Case ID: ad2d_270/html/0693-01.html
Source: Caselaw Access Project
Author: {"author": "—Crew III, J.", "license": "Public Domain", "url": "https://static.case.law/"}
Date Created: 2024-08-24T03:29:51.129683

Pasqua D’Agostino, Appellant, v Lisa K. Schoonmaker, Respondent.
    [705 NYS2d 701]
   —Crew III, J.

Appeal from an order of the Supreme Court (Lynch, J.), entered December 15, 1998 in Schenectady County, which granted defendant’s motion for summary judgment dismissing the complaint.

The instant appeal has its genesis in an underlying matrimonial action between plaintiffs son, Luigi Audi, and his spouse. In the context of that action, Supreme Court ordered that Audi and his spouse refrain from encumbering certain real property owned by them and located at 163 Dahlia Street in the City of Schenectady, Schenectady County.
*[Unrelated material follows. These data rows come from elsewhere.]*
Lemma apply_host_bytes_within l t :
  within t →
  match apply_host_bytes l t with
  | (t', Ok _) => within t'
  | (_, Err _) => True
  | (_, Panic) => emulator_panic
  end.
Proof.
  intros Ht. unfold apply_host_bytes. cbv [mbind M_bind lift get put throw expect].
  pose proof (validate_host_bytes_no_panic l). destruct (validate_host_bytes l) as [[]| |] eqn:Hv; try done.
  apply validate_host_bytes_utf8 in Hv.
  pose proof (set_process l _ Ht Hv) as Hp.
  destruct (screen_process (screen t) l) as [[s' u]|]; [|done].
  destruct (fold_left on_unhandled u None); [done|].
  destruct (validate_screen s') as [[]| |] eqn:Hs; [done|done|by eapply validate_screen_panic].
Qed.

Lemma apply_operation_within op t :
  within t → resize_stays op t →
  match apply_operation op t with
  | (t', Ok _) => within t'
  | (_, Err _) => True
  | (_, Panic) => emulator_panic
  end.
Proof.
  intros Ht Hop. destruct op as [l|columns rows|n]; [by apply apply_host_bytes_within| |]; cbn [apply_operation].
  - cbv [mbind M_bind lift get put expect]. pose proof (checked_size_no_panic columns rows).
    destruct (checked_size columns rows) as [[r c]| |] eqn:Hc; try done.
    apply checked_size_Ok in Hc as (Hs & -> & ->). specialize (Hop Hs).
    by destruct (screen_set_size rows columns (screen t)).
  - cbv [mbind M_bind get put fail_if throw mret M_ret]. by destruct (is_some_and _ _).
Qed.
Prior to the completion of the court-ordered sale of that parcel, Audi executed a note and mortgage in favor of plaintiff, thereby creating a lien on the property in violation of Supreme Court’s previous order. Supreme Court, inter alia, found Audi to be in contempt and reformed the note and mortgage, resulting in a promissory note solely between plaintiff and Audi. Pursuant to the terms of Supreme Court’s October 1994 order in this regard, the promissory note could be satisfied from the net proceeds from the sale of the Dahlia Street parcel or at the option of plaintiff in accordance with the terms of the note.
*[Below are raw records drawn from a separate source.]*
Lemma observe_next_spec client_state byte now p p' r :
  pred_wf now p → 0 ≤ now → mode p ≠ Never → is_predictable byte = true → pending p ≠ [] →
  len (pending p) < MAX_PENDING_PREDICTION_SCALARS →
  ((previous ← lift (expect (projected p));
    next ← lift (with_predicted_ascii byte previous);
    modify (set_projected (Some next))) ;; push_prediction client_state now byte) p = (p', r) →
  pred_shape p' ∧ (r = Panic → emulator_panic) ∧ (∀ d, r = Ok d → pred_wf now p').
Proof.
  intros [Hsh Hpr Ht Hn] H0 Hm Hb Hp Hlen H. destruct (Hpr Hp) as (b & prev & Hbase & Hproj & Hprev).
  assert (within prev) as Hrp by (pose proof (ps_projected _ Hsh) as Hr; by rewrite Hproj in Hr).
  pose proof (with_predicted_ascii_within byte prev Hb Hrp) as Hrt.
  rewrite Hproj in H. unfold push_prediction in H. cbv [mbind M_bind lift modify gets expect] in H.
  destruct (with_predicted_ascii byte prev) as [t| |] eqn:Hw; injection H as <- <-.
  - assert (pred_wf now (set_pending (pending p ++ [mkPendingPrediction client_state now byte])
      (set_projected (Some t) p))) as Hw';
      [|split; [apply (pw_shape now), Hw'|]; split; [done|]; intros; exact Hw'].
    apply (pred_wf_push now (set_projected (Some t) p) b prev t); simpl; try done.
    destruct Hsh. by split.
  - done.
  - split; [done|]. split; [|done]. intros _. exact Hrt.
Qed.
Following the sale of the parcel, the net proceeds were placed in an escrow account maintained by defendant, the attorney-of-record for Audi’s spouse in the underlying matrimonial action. Ultimately, defendant disbursed such funds in accordance with a January 1996 order of Supreme Court. Thereafter, in October 1997, plaintiff commenced this action against defendant, setting forth causes of action sounding in fraud, conversion, negligence, breach of contract and breach of fiduciary duty based upon defendant’s failure to utilize the escrow funds generated by the sale of the Dahlia Street property to satisfy Audi’s obligation on the promissory note to plaintiff. Supreme Court, upon proper notice to the parties, converted defendant’s subsequent motion to dismiss pursuant to CPLR 3211 to one for summary judgment dismissing the complaint and granted the requested relief, prompting this appeal by plaintiff.

Plaintiff, as so limited by her brief, contends simply that there is a question of fact as to whether defendant breached her fiduciary duty as an escrow agent and, hence, Supreme Court erred in granting summary judgment dismissing such cause of action. We cannot agree. In this regard, it is well settled that defendant not only had a contractual duty to follow the terms of the escrow agreement but, further, assumed a fiduciary duty with respect to anyone with a beneficial interest in the escrow account (see, Takayama v Schaefer, 240 AD2d 21, 25). The flaw in plaintiff’s argument on this point lies in her assertion that she had a beneficial interest in the subject escrow account.

Whatever inconsistencies may exist between the text of Supreme Court’s September 1994 bench decision and its October 1994 order, the record makes clear that Supreme Court, in reforming the note and mortgage executed in favor of plaintiff, intended to make the resulting promissory note Audi’s sole obligation. Although Audi was directed by Supreme Court to purchase an annuity contract or deposit sufficient funds in escrow to guarantee his payment in this regard, the record fails to substantiate plaintiff’s assertion that defendant was obligated to use the escrow account containing the net proceeds from the sale of the Dahlia Street property to satisfy Audi’s debt to plaintiff. Indeed, accepting plaintiff’s argument on this point and using the sale proceeds to satisfy that debt would render Supreme Court’s reformation of the underlying note and mortgage meaningless, as it would effectively result in a pledge of marital property to secure what Supreme Court plainly viewed as Audi’s personal obligation. Plaintiff’s remaining arguments on this point have been examined and found to be lacking in merit.

Cardona, P. J., Carpinello, Graffeo and Mugglin, JJ., concur. Ordered that the order is affirmed, with costs.